(* ===== verification/Wal.v ===== *)
(** * The write-ahead log ([wal.py])

    An append-only file of records, fsynced on every append, with replay,
    torn-tail truncation and rotation through a temporary file. *)

From S2P Require Import Prelude Bytes Entities Codec Fs.

Record WALStats := {
  records_appended : Z;
  bytes_appended : Z;
  wal_fsyncs : Z;
  records_replayed : Z;
  truncations : Z;
}.

Definition wal_stats_zero : WALStats :=
  {| records_appended := 0; bytes_appended := 0; wal_fsyncs := 0; records_replayed := 0;
     truncations := 0 |}.

(** [wal_disk] is the file at [self.path] and [wal_temp] the one at
    [self.checkpoint_temp_path]; [wal_pos] is the position of the handle
    [self._fd], meaningful while [wal_is_open]. *)
Record WAL := {
  wal_disk : option File;
  wal_temp : option File;
  wal_is_open : bool;
  wal_pos : nat;
  wal_current_lsn : Z;
  wal_stats : WALStats;
}.

(** [WAL.__init__], on a directory holding the given files. *)
Definition wal_init (disk temp : option File) : WAL :=
  {| wal_disk := disk; wal_temp := temp; wal_is_open := false; wal_pos := 0;
     wal_current_lsn := 0; wal_stats := wal_stats_zero |}.

Definition wal_with (disk temp : option File) (is_open : bool) (pos : nat) (w : WAL) : WAL :=
  {| wal_disk := disk; wal_temp := temp; wal_is_open := is_open; wal_pos := pos;
     wal_current_lsn := wal_current_lsn w; wal_stats := wal_stats w |}.
Definition set_wal_file (f : File) (pos : nat) (w : WAL) : WAL :=
  wal_with (Some f) (wal_temp w) (wal_is_open w) pos w.
Definition set_wal_temp (t : option File) (w : WAL) : WAL :=
  wal_with (wal_disk w) t (wal_is_open w) (wal_pos w) w.
Definition set_wal_pos (pos : nat) (w : WAL) : WAL :=
  wal_with (wal_disk w) (wal_temp w) (wal_is_open w) pos w.
Definition set_lsn (lsn : Z) (w : WAL) : WAL :=
  {| wal_disk := wal_disk w; wal_temp := wal_temp w; wal_is_open := wal_is_open w;
     wal_pos := wal_pos w; wal_current_lsn := lsn; wal_stats := wal_stats w |}.
Definition set_wal_stats (f : WALStats -> WALStats) (w : WAL) : WAL :=
  {| wal_disk := wal_disk w; wal_temp := wal_temp w; wal_is_open := wal_is_open w;
     wal_pos := wal_pos w; wal_current_lsn := wal_current_lsn w;
     wal_stats := f (wal_stats w) |}.

Definition count_append (n : Z) (s : WALStats) : WALStats :=
  {| records_appended := records_appended s + 1; bytes_appended := bytes_appended s + n;
     wal_fsyncs := wal_fsyncs s + 1; records_replayed := records_replayed s;
     truncations := truncations s |}.
Definition count_fsync (s : WALStats) : WALStats :=
  {| records_appended := records_appended s; bytes_appended := bytes_appended s;
     wal_fsyncs := wal_fsyncs s + 1; records_replayed := records_replayed s;
     truncations := truncations s |}.
Definition count_replayed (s : WALStats) : WALStats :=
  {| records_appended := records_appended s; bytes_appended := bytes_appended s;
     wal_fsyncs := wal_fsyncs s; records_replayed := records_replayed s + 1;
     truncations := truncations s |}.
Definition count_truncation (s : WALStats) : WALStats :=
  {| records_appended := records_appended s; bytes_appended := bytes_appended s;
     wal_fsyncs := wal_fsyncs s; records_replayed := records_replayed s;
     truncations := truncations s + 1 |}.

(** [assert self._fd is not None], giving the file. *)
Definition wal_file : M WAL File :=
  w ← get_state;
  match wal_is_open w, wal_disk w with
  | true, Some f => mret f
  | _, _ => raise AssertionError
  end.

(** Opening in append mode leaves the position at the end. *)
Definition wal_open : M WAL unit :=
  w ← get_state;
  if wal_is_open w then mret tt
  else
    modify (set_wal_temp None);;
    modify (set_lsn 0);;
    let f := default empty_file (wal_disk w) in
    modify (fun w => wal_with (Some f) (wal_temp w) true (length (f_data f)) w).

Definition wal_close : M WAL unit :=
  w ← get_state;
  if negb (wal_is_open w) then mret tt
  else
    f ← wal_file;
    modify (set_wal_file (fsync_file f) (wal_pos w));;
    modify (set_wal_stats count_fsync);;
    modify (fun w => wal_with (wal_disk w) (wal_temp w) false 0 w).

(** [with WAL(...) as wal:] *)
Definition wal_enter : M WAL unit := wal_open.
Definition wal_exit : M WAL bool := wal_close;; mret false.

(** [size_bytes]: [stat] raises when the file is missing. *)
Definition wal_size_bytes (w : WAL) : Result Z :=
  match wal_disk w with
  | Some f => Ok (len (f_data f))
  | None => Raise FileNotFoundError
  end.

(** [_append]: the handle is in append mode, so the write goes to the end. *)
Definition wal_append (record : WALRecord) : M WAL Z :=
  f ← wal_file;
  encoded ← lift (encode_wal_record record);
  modify (set_lsn (record_lsn record));;
  let f := append_data f encoded in
  modify (set_wal_file f (length (f_data f)));;
  modify (set_wal_file (fsync_file f) (length (f_data f)));;
  modify (set_wal_stats (count_append (len encoded)));;
  mret (record_lsn record).

Definition append_put (key value : bytes) : M WAL Z :=
  w ← get_state;
  wal_append (WALPutRecord (wal_current_lsn w + 1) key value).

Definition append_delete (key : bytes) : M WAL Z :=
  w ← get_state;
  wal_append (WALDeleteRecord (wal_current_lsn w + 1) key).

Definition append_checkpoint (root_page_id freelist_head next_page_id : Z) : M WAL Z :=
  w ← get_state;
  wal_append (WALCheckpointRecord (wal_current_lsn w + 1) root_page_id freelist_head next_page_id).

(** ** Iteration over the records

    [_iter_records] is a generator; its local variables are [last_lsn] and the
    flag of an earlier broken record.  [iter_next] runs it from one [yield] to
    the next. *)

Record WALIter := { it_last_lsn : Z; it_broken : bool }.

Definition iter_start : WALIter := {| it_last_lsn := 0; it_broken := false |}.

(** Reading one record from the handle's position. *)
Definition read_record : M WAL (Result WALRecord) :=
  f ← wal_file;
  w ← get_state;
  let '(consumed, r) := decode_next_wal_record (drop (wal_pos w) (f_data f)) in
  modify (set_wal_pos (wal_pos w + consumed));;
  mret r.

(** Every round that goes on consumes the four bytes of a length prefix, so
    the size of the file bounds the rounds. *)
Fixpoint iter_next (fuel : nat) (it : WALIter) : M WAL (option (WALRecord * WALIter)) :=
  match fuel with
  | O => raise OutOfFuel
  | S fuel =>
      r ← read_record;
      match r with
      | Ok record =>
          if it_broken it then raise DBCorruptedError
          else if negb (it_last_lsn it =? 0) && negb (record_lsn record =? it_last_lsn it + 1)
          then raise DBCorruptedError
          else mret (Some (record, {| it_last_lsn := record_lsn record; it_broken := it_broken it |}))
      | Raise (DBChecksumError _ _) =>
          iter_next fuel {| it_last_lsn := it_last_lsn it; it_broken := true |}
      | Raise EOFError => mret None
      | Raise e => raise e
      end
  end.

Definition iter_fuel : M WAL nat :=
  f ← wal_file;
  mret (S (length (f_data f))).

(** [for record in self._iter_records(): body] with the local variables of the
    loop as an accumulator; the body may act on a larger state that the log is
    one part of. *)
Section for_records.
Context {S : Type} (get : S -> WAL) (set : WAL -> S -> S).

Fixpoint for_records_loop {B} (fuel step_fuel : nat) (it : WALIter) (acc : B)
    (body : B -> WALRecord -> M S B) : M S B :=
  match fuel with
  | O => raise OutOfFuel
  | Datatypes.S fuel =>
      next ← zoom get set (iter_next step_fuel it);
      match next with
      | None => mret acc
      | Some (record, it') =>
          acc' ← body acc record;
          for_records_loop fuel step_fuel it' acc' body
      end
  end.

Definition for_records {B} (acc : B) (body : B -> WALRecord -> M S B) : M S B :=
  fuel ← zoom get set iter_fuel;
  zoom get set (modify (set_wal_pos 0));;
  for_records_loop fuel fuel iter_start acc body.

(** The body of the loop of [replay]; the accumulator is
    [last_good_file_pos]. *)
Definition replay_record (callback : WALRecord -> M S unit) (_ : nat) (record : WALRecord)
    : M S nat :=
  pos ← zoom get set (gets wal_pos);
  zoom get set (modify (set_lsn (record_lsn record)));;
  zoom get set (modify (set_wal_stats count_replayed));;
  callback record;;
  mret pos.

Definition truncate_tail (last_good_file_pos : nat) : M WAL unit :=
  f ← wal_file;
  modify (set_wal_file (truncate_at f last_good_file_pos) last_good_file_pos);;
  f ← wal_file;
  modify (set_wal_file (fsync_file f) last_good_file_pos);;
  modify (set_wal_stats count_fsync).

Definition replay (callback : WALRecord -> M S unit) : M S unit :=
  zoom get set wal_file;;
  zoom get set (modify (set_lsn 0));;
  last_good_file_pos ← for_records 0%nat (replay_record callback);
  zoom get set (truncate_tail last_good_file_pos).
End for_records.

(** All the records, for a read-only pass. *)
Definition peek_records : M WAL (list WALRecord) :=
  for_records id (fun w _ => w) [] (fun acc record => mret (acc ++ [record])).

(** Copying a record at or after [lsn] to the temporary file. *)
Definition copy_record (lsn : Z) (_ : unit) (record : WALRecord) : M WAL unit :=
  if lsn <=? record_lsn record then
    encoded ← lift (encode_wal_record record);
    modify (fun w => set_wal_temp
      (Some (append_data (default empty_file (wal_temp w)) encoded)) w)
  else mret tt.

(** The rotation: fill the temporary file, fsync it, rename it over the log
    and reopen. *)
Definition truncate_before (lsn : Z) : M WAL unit :=
  wal_file;;
  modify (set_wal_temp (Some empty_file));;
  for_records id (fun w _ => w) tt (copy_record lsn);;
  modify (fun w => set_wal_temp (fsync_file <$> wal_temp w) w);;
  w ← get_state;
  let f := default empty_file (wal_temp w) in
  modify (fun w => wal_with (Some f) None true (length (f_data f)) w);;
  modify (set_wal_stats count_truncation).
(* ===== verification/Crc.v ===== *)
(** * Error detection by CRC-32

    On 32-bit states a CRC step is injective in the state and in the byte, so
    two buffers that differ in a single byte have different checksums. *)

From S2P Require Import Prelude Bytes.

Definition state32 (c : Z) : Prop := 0 <= c < 2 ^ 32.

Lemma shiftr1_width c : state32 c -> 0 <= Z.shiftr c 1 < 2 ^ 31.
Proof.
  unfold state32. intros Hc. rewrite Z.shiftr_div_pow2 by done.
  split; [apply Z.div_pos; lia|]. apply Z.div_lt_upper_bound; [done|].
  change (2 ^ 1 * 2 ^ 31) with (2 ^ 32). lia.
Qed.

(** The top bit of a shifted state tells whether the bit shifted out was set. *)
Lemma crc32_shift_top c : state32 c -> Z.testbit (crc32_shift c) 31 = Z.testbit c 0.
Proof.
  intros Hc. pose proof (shiftr1_width c Hc) as Hs.
  apply in_width_testbit in Hs as [_ Hs]; [|done].
  unfold crc32_shift. destruct (Z.testbit c 0).
  - rewrite Z.lxor_spec, Hs by done. done.
  - by apply Hs.
Qed.

Lemma crc32_shift_inj c d :
  state32 c -> state32 d -> crc32_shift c = crc32_shift d -> c = d.
Proof.
  intros Hc Hd E.
  assert (Z.testbit c 0 = Z.testbit d 0) as E0
    by (rewrite <-!crc32_shift_top by done; by rewrite E).
  assert (Z.shiftr c 1 = Z.shiftr d 1) as E1.
  { unfold crc32_shift in E. rewrite <-E0 in E. destruct (Z.testbit c 0); [|done].
    apply (f_equal (fun z => Z.lxor z crc32_poly)) in E.
    by rewrite !Z.lxor_assoc, Z.lxor_nilpotent, !Z.lxor_0_r in E. }
  rewrite !Z.bit0_odd in E0. rewrite <-!Z.div2_spec in E1.
  rewrite (Z.div2_odd c), (Z.div2_odd d), E0, E1. done.
Qed.

Lemma crc32_shift_state c : state32 c -> state32 (crc32_shift c).
Proof. apply crc32_shift_width. Qed.

Lemma iter_shift_state n c : state32 c -> state32 (Nat.iter n crc32_shift c).
Proof. intros Hc. induction n; simpl; [done|]. by apply crc32_shift_state. Qed.

Lemma iter_shift_inj n c d :
  state32 c -> state32 d -> Nat.iter n crc32_shift c = Nat.iter n crc32_shift d -> c = d.
Proof.
  intros Hc Hd. induction n as [|n IH]; [done|]. simpl. intros E.
  apply IH, crc32_shift_inj; try done; by apply iter_shift_state.
Qed.

Lemma lxor_byte_state c b : state32 c -> state32 (Z.lxor c (byte_to_Z b)).
Proof.
  intros Hc. apply lxor_width; [done|done|]. pose proof (byte_to_Z_bound b).
  change (2 ^ 32) with 4294967296. lia.
Qed.

Lemma crc32_byte_state c b : state32 c -> state32 (crc32_byte c b).
Proof. intros Hc. by apply iter_shift_state, lxor_byte_state. Qed.

Lemma lxor_cancel_l a b c : Z.lxor a b = Z.lxor a c -> b = c.
Proof.
  intros E. apply (f_equal (Z.lxor a)) in E.
  by rewrite <-!Z.lxor_assoc, Z.lxor_nilpotent, !Z.lxor_0_l in E.
Qed.

Lemma lxor_cancel_r a b c : Z.lxor b a = Z.lxor c a -> b = c.
Proof. rewrite !(Z.lxor_comm _ a). apply lxor_cancel_l. Qed.

Lemma crc32_byte_inj_state c d b :
  state32 c -> state32 d -> crc32_byte c b = crc32_byte d b -> c = d.
Proof.
  intros Hc Hd E. apply iter_shift_inj in E; [|by apply lxor_byte_state..].
  by apply lxor_cancel_r in E.
Qed.

Lemma crc32_byte_inj_byte c x y :
  state32 c -> crc32_byte c x = crc32_byte c y -> x = y.
Proof.
  intros Hc E. apply iter_shift_inj in E; [|by apply lxor_byte_state..].
  apply lxor_cancel_l in E. by apply byte_to_Z_inj.
Qed.

Lemma fold_state w c : state32 c -> state32 (foldl crc32_byte c w).
Proof. revert c. induction w as [|b w IH]; intros c Hc; simpl; [done|]. by apply IH, crc32_byte_state. Qed.

Lemma fold_inj w c d :
  state32 c -> state32 d -> foldl crc32_byte c w = foldl crc32_byte d w -> c = d.
Proof.
  revert c d. induction w as [|b w IH]; intros c d Hc Hd; simpl; [done|]. intros E.
  apply IH in E; [|by apply crc32_byte_state..]. by eapply crc32_byte_inj_state.
Qed.

(** Two buffers that differ in exactly one byte have different checksums. *)
Lemma crc32_single_byte a x y b : x <> y -> crc32 (a ++ x :: b) <> crc32 (a ++ y :: b).
Proof.
  intros Hne E. apply Hne. unfold crc32 in E. apply lxor_cancel_r in E.
  rewrite !foldl_app in E. simpl in E.
  assert (state32 (foldl crc32_byte 4294967295 a)) by (by apply fold_state).
  apply fold_inj in E; [|by apply crc32_byte_state..].
  by eapply crc32_byte_inj_byte.
Qed.

Lemma crc32_insert w i x y :
  w !! i = Some y -> x <> y -> crc32 (<[i := x]> w) <> crc32 w.
Proof.
  intros Hi Hne. pose proof (lookup_lt_Some _ _ _ Hi).
  rewrite <-(take_drop_middle _ _ _ Hi) at 2.
  rewrite insert_take_drop by done. by apply crc32_single_byte.
Qed.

■ ■ ■ ■ ■ ■ ■

Work task -> Begin at the line above that has "c 0); [|done]." and stop after the line that has "Lemma iter_shift_state n", copying each line exactly and adding nothing else.

Solution ->
  { unfold crc32_shift in E. rewrite <-E0 in E. destruct (Z.testbit c 0); [|done].
    apply (f_equal (fun z => Z.lxor z crc32_poly)) in E.
    by rewrite !Z.lxor_assoc, Z.lxor_nilpotent, !Z.lxor_0_r in E. }
  rewrite !Z.bit0_odd in E0. rewrite <-!Z.div2_spec in E1.
  rewrite (Z.div2_odd c), (Z.div2_odd d), E0, E1. done.
Qed.

Lemma crc32_shift_state c : state32 c -> state32 (crc32_shift c).
Proof. apply crc32_shift_width. Qed.

Lemma iter_shift_state n c : state32 c -> state32 (Nat.iter n crc32_shift c).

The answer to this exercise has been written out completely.